В это же время директора МТС, Семена Кирьяныча Архипова, окончательно доконал ревматизм. Пришлось ему снимать сапоги и залезать в старые катанки, обшитые кожей, но и это не помогло, боль грызла суставы, они щелкали, и легче не становилось даже во сне. Сегодня утром он особенно долго сползал с кровати, выпрямлялся, морщил узкое лицо с выбоинками от оспы и в контору пошел, заметно согнувшись.
По дороге Семен Кирьяныч немного размялся, приподнял голову и бабенок, которые заявились в контору следом за ним, встретил строго. А встали у него перед столом замужняя Серафима Забанина, холостая Нюрка Орехова и совсем молоденькая, семнадцать стукнуло, Маруська Лямкина. Они молчали, глядели в пол.
— Вот так. Знаю, что две недели дома не были, умаялись, — все знаю. А Дальний клин надо спахать. Сколько вы там ковыряться будете — день, неделю, три — без разницы. Но спашите! Зяби не будет — пропал клин. Весной ни у нас, ни у колхоза сил не хватит. Вон уже сколько земли побросали. Понятно? Дошло?
— Семен Кирьяныч, у меня парнишка зашибся, — чуть вперед выступила Серафима. — Мне денек бы, в больницу.
— Бабка свозит.
— Да она ж в небо горбом смотрит.
— Хватит! — заорал Семен Кирьяныч. — Ты мне посаботируй, я тебя живо! Чикаться не буду. Седни после обеда чтоб духу не было. Ну, какого стоите?!
Серафима зло плюнула и широко, по-мужски, растерла плевок сапогом:
— А чтобыть вам всем!
И первой подалась из конторы.
— Черт топтаный, — ругалась Нюрка, когда они уже шли по двору. — Не могла его мать маленького в кадке утопить.
Маруська, не сказав ни слова, и теперь молчала. Она на ходу задремывала, запиналась, и всякий раз голова ее на вытянутой тонкой шее дергалась вперед, а платок, слабо завязанный, сползал на глаза. Рядом с Серафимой и Нюркой, а они были широкой кости, уже ломаные в работе, она казалась заморенным птенчиком, который вывалился из гнезда, пурхается и не то что лететь, на ноги твердо встать не может.

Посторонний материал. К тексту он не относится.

(** *** The readPump of [test/main.go]

    The second copy of the package kept under [test/] reads differently: a
    close error with code 1001 or 1006 is retried up to sixteen times, any
    other read error is logged and the loop goes on. *)
Fixpoint readPump_loop' (d : Dispatch) (c : string) (reconnectAttempt : nat)
    (frames : list (result Message)) : M PumpExit :=
  match frames with
  | [] => ret Reading
  | Err err :: frames' =>
      match err with
      | CloseError code =>
          if decide (code = 1001 ∨ code = 1006)%Z then
            if decide (15 < reconnectAttempt) then
              run_unregister d c ;;; ret Broke
            else readPump_loop' d c (S reconnectAttempt) frames'
          else
            modify (log_Printf (LogReadError err)) ;;;
            readPump_loop' d c reconnectAttempt frames'
      | _ =>
          modify (log_Printf (LogReadError err)) ;;;
          readPump_loop' d c reconnectAttempt frames'
      end
  | Ok msg :: frames' =>
      dispatch d c msg ;;;
      readPump_loop' d c reconnectAttempt frames'
  end.

Definition readPump' (d : Dispatch) (c : string) (frames : list (result Message))
    : M PumpExit :=
  exit <- readPump_loop' d c 0 frames ;;
  match exit with
  | Broke => readPump_deferred d c ;;; ret Broke
  | Reading => ret Reading
  end.

(** ** Vocabulary of the properties *)

(** The lock held by nobody. *)
Definition unlocked : RWMutex := mkMu 0 false.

— Ты, Манька, поспи хорошенько, — посоветовала Серафима. — А то опять на плуге сморит, голову еще срежет.
Такое уже было. Маруська на прошлой неделе, когда они с Серафимой пахали в ночь, задремала, и так сладко, быстро — слюнки изо рта потекли, — что кувыркнулась с плуга, а лемех прошел совсем рядом. Сейчас, вспомнив об этом, даже передернулась от острого холодка, и сон вроде отстал. Прибавила шагу.
— А с парнишкой чего случилось? — вдруг вспомнила Нюрка. — Или ты так брехнула, для случая?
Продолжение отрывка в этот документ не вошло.